A mulher, não muito mais velha que eu, me ofereceu uma piscadinha de olhar em cumplicidade. Sorri fraco, me coloquei de pé e a abracei, ela era boa no que fazia, não só em ouvir a minha vida desgraçada, mas na parte do conselho também. Um dos motivos de ter me rendido a suas consultas foi Josh, creio que já absorvi todos os conselhos que seu pequeno cérebro masculino fosse capaz de me fornecer.

Agradeci de novo Lavínia, marquei minha próxima consulta e saí. Fiquei de braços cruzados na frente do elevador, meu conjunto cinza de calça e moletom me aqueciam, então não precisei abraçar meu próprio corpo.

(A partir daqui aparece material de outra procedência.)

(** * NIFTY options screener (app13.py): signal composition over intraday bars

    A shallow embedding of the Streamlit script [app13.py]: the cached
    Yahoo Finance fetch, the indicator attachment, the 10:00 time filter,
    the CALL/PUT entry and exit rules, the per-stock entry duration and
    the two dashboard views.

    Numeric columns are pandas [float64] columns; they are modelled by the
    IEEE 754 binary64 specification [spec_float] (53 bits of precision,
    exponent bound 1024), where NaN is the missing value.  The external
    collaborators (the [yfinance] download and the [ta] indicator
    classes) are parameters of the functions that call them. *)

From Stdlib Require Import ZArith List Bool String Lia.
From Stdlib Require Import Sorting.Permutation Sorting.Sorted.
From Stdlib Require Import Floats.SpecFloat.
From stdpp Require Import gmap strings.

Import ListNotations.
Local Open Scope Z_scope.

(* ===================================================================== *)
(** ** float64 values and the comparisons pandas applies to them *)
(* ===================================================================== *)

Module F64.

Definition prec : Z := 53.
Definition emax : Z := 1024.

Definition nan : spec_float := S754_nan.

(** int -> float64 conversion (round to nearest even). *)
Definition of_Z (z : Z) : spec_float := binary_normalize prec emax z 0 false.

Definition sub (x y : spec_float) : spec_float := SFsub prec emax x y.
Definition mul (x y : spec_float) : spec_float := SFmul prec emax x y.
Definition div (x y : spec_float) : spec_float := SFdiv prec emax x y.
Definition abs (x : spec_float) : spec_float := SFabs x.

(** [x <= y], [x < y], [x >= y], [x > y]: false as soon as one side is
    NaN. *)
Definition le (x y : spec_float) : bool := SFleb x y.
Definition lt (x y : spec_float) : bool := SFltb x y.
Definition ge (x y : spec_float) : bool := SFleb y x.
Definition gt (x y : spec_float) : bool := SFltb y x.

(** [Series.between(left, right)] with its default [inclusive="both"]:
    [(left <= s) & (s <= right)]. *)
Definition between (x lo hi : spec_float) : bool := ge x lo && le x hi.

Definition is_nan (x : spec_float) : bool :=
  match x with S754_nan => true | _ => false end.

(** The sign-bit-clear, non-NaN values: +0, positive finite, +inf. *)
Definition nonneg (x : spec_float) : Prop :=
  match x with
  | S754_zero false | S754_infinity false | S754_finite false _ _ => True
  | _ => False
  end.

End F64.

(* ===================================================================== *)
(** ** Timestamps and time of day *)
(* ===================================================================== *)

(** A pandas [Timestamp] of a (possibly timezone-aware) [datetime64[ns]]
    column: nanoseconds since the epoch in UTC, and the UTC offset of the
    column's zone at that instant (0 for a naive column). *)
Record timestamp := mk_timestamp {
  ts_utc : Z;
  ts_offset : Z
}.

Definition ns_per_us : Z := 1000.
Definition ns_per_second : Z := 1000000000.
Definition ns_per_minute : Z := 60 * ns_per_second.
Definition ns_per_hour : Z := 3600 * ns_per_second.
Definition ns_per_day : Z := 86400 * ns_per_second.

(** Wall-clock nanoseconds, and nanoseconds since local midnight. *)
Definition wall_ns (t : timestamp) : Z := ts_utc t + ts_offset t.
Definition ns_of_day (t : timestamp) : Z := wall_ns t mod ns_per_day.

(** [datetime.time]: hour, minute, second, microsecond. *)
Record time := mk_time {
  hour : Z;
  minute : Z;
  second : Z;
  microsecond : Z
}.

(** [Series.dt.time]: the wall-clock time of day, nanoseconds dropped. *)
Definition dt_time (t : timestamp) : time :=
  let n := ns_of_day t in
  {| hour := n / ns_per_hour;
     minute := (n / ns_per_minute) mod 60;
     second := (n / ns_per_second) mod 60;
     microsecond := (n / ns_per_us) mod 1000000 |}.

(** [datetime.time.__ge__] on naive times: lexicographic on
    (hour, minute, second, microsecond). *)
Definition time_ge (a b : time) : bool :=
  match hour a ?= hour b with
  | Gt => true
  | Lt => false
  | Eq =>
    match minute a ?= minute b with
    | Gt => true
    | Lt => false
    | Eq =>
      match second a ?= second b with
      | Gt => true
      | Lt => false
      | Eq => microsecond b <=? microsecond a
      end
    end
  end.

(** [datetime.time(10, 0)]. *)
Definition ten_oclock : time :=
  {| hour := 10; minute := 0; second := 0; microsecond := 0 |}.

(* ===================================================================== *)
(** ** Frames: what [yf.download] returns and what [fetch_data] makes of it *)
(* ===================================================================== *)

(** The column axis of a DataFrame: a flat [pd.Index] of labels, or a
    two-level [pd.MultiIndex] of label tuples (yfinance: (Price, Ticker)). *)
Inductive columns :=
| Index (labels : list string)
| MultiIndex (tuples : list (string * string)).

(** The frame [yf.download] returns: a column axis and, per row, the index
    timestamp with the row's cells in column order.  Price and volume cells
    are numeric, so [pd.to_numeric(..., errors="coerce")] leaves them as
    they are. *)
Record raw_frame := mk_raw_frame {
  rf_columns : columns;
  rf_rows : list (timestamp * list spec_float)
}.

Definition n_columns (c : columns) : nat :=
  match c with
  | Index l => length l
  | MultiIndex l => length l
  end.

(** [df.empty]: some axis has length 0. *)
Definition df_empty (df : raw_frame) : bool :=
  match rf_rows df, n_columns (rf_columns df) with
  | [], _ => true
  | _, O => true
  | _, _ => false
  end.

(** [df.columns.get_level_values(0)]. *)
Definition get_level_values_0 (tuples : list (string * string)) : list string :=
  map fst tuples.

(** [if isinstance(df.columns, pd.MultiIndex):
       df.columns = df.columns.get_level_values(0)] *)
Definition flatten_columns (c : columns) : list string :=
  match c with
  | Index l => l
  | MultiIndex t => get_level_values_0 t
  end.

(** Exceptions that end the script run; [StopException] is what
    [st.stop()] raises, [ValueError] what an indicator class of [ta]
    raises on a frame it cannot work on. *)
Inductive exn := KeyError | TypeError | ValueError | StopException.

Inductive result (A : Type) :=
| Ok (a : A)
| Raise (e : exn).
Arguments Ok {A} a.
Arguments Raise {A} e.

(** Positions of a label on a flat column axis. *)
Fixpoint positions (col : string) (labels : list string) (i : nat) : list nat :=
  match labels with
  | [] => []
  | l :: ls => if String.eqb l col then i :: positions col ls (S i)
               else positions col ls (S i)
  end.

(** [df[col]] where a 1-D series is needed: the label must occur exactly
    once (absent: KeyError; repeated: a 2-D frame comes back and
    [pd.to_numeric] raises TypeError). *)
Definition getitem (labels : list string) (col : string) : result nat :=
  match positions col labels 0 with
  | [] => Raise KeyError
  | [p] => Ok p
  | _ => Raise TypeError
  end.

A cidade ainda estava fria, a tempestade de alguns dias atrás foi só o começo da temporada gelada em São Paulo. Assim que a porta do elevador abriu, entrei e sorri educadamente para a mulher que estava lá dentro.

- Térreo?- ela perguntou de um jeito até fofo, eu diria.

- Por favor- a loira apertou o botão e eu agradeci baixinho.

De repente, um solavanco me fez pressionar as costas na parede de aço. O elevador parou e a caixa ficou escura, isso não é nada legal quando você tem um leve problema com lugares muito fechados.

- Não- só podia ser alguma pegadinha- ah não, por favor, não!

- Não tem sinal, que droga- me assustei com a voz distante que escutei- ei, calma, deve ter acabado a luz no prédio.

- Eu preciso sair daqui!- bati as mãos na porta, aquilo era horrível demais, senti meu peito fechar cada vez mais- socorro!!

- Calma, respira. Você precisa respirar fundo- senti meus braços serem segurados, aos poucos minha visão focou na mulher que me segurava- me chamo Linsey, vai ficar tudo bem, respire fundo.

Tentei seguir suas instruções, porquê o meu pequeno pedaço ainda racional sabia que era isso que eu precisava fazer. Ficar presa assim me fazia perder o controle, eu sempre prezei pela minha liberdade, me imaginar ou me sentir aprisionada em lugares muito pequenos.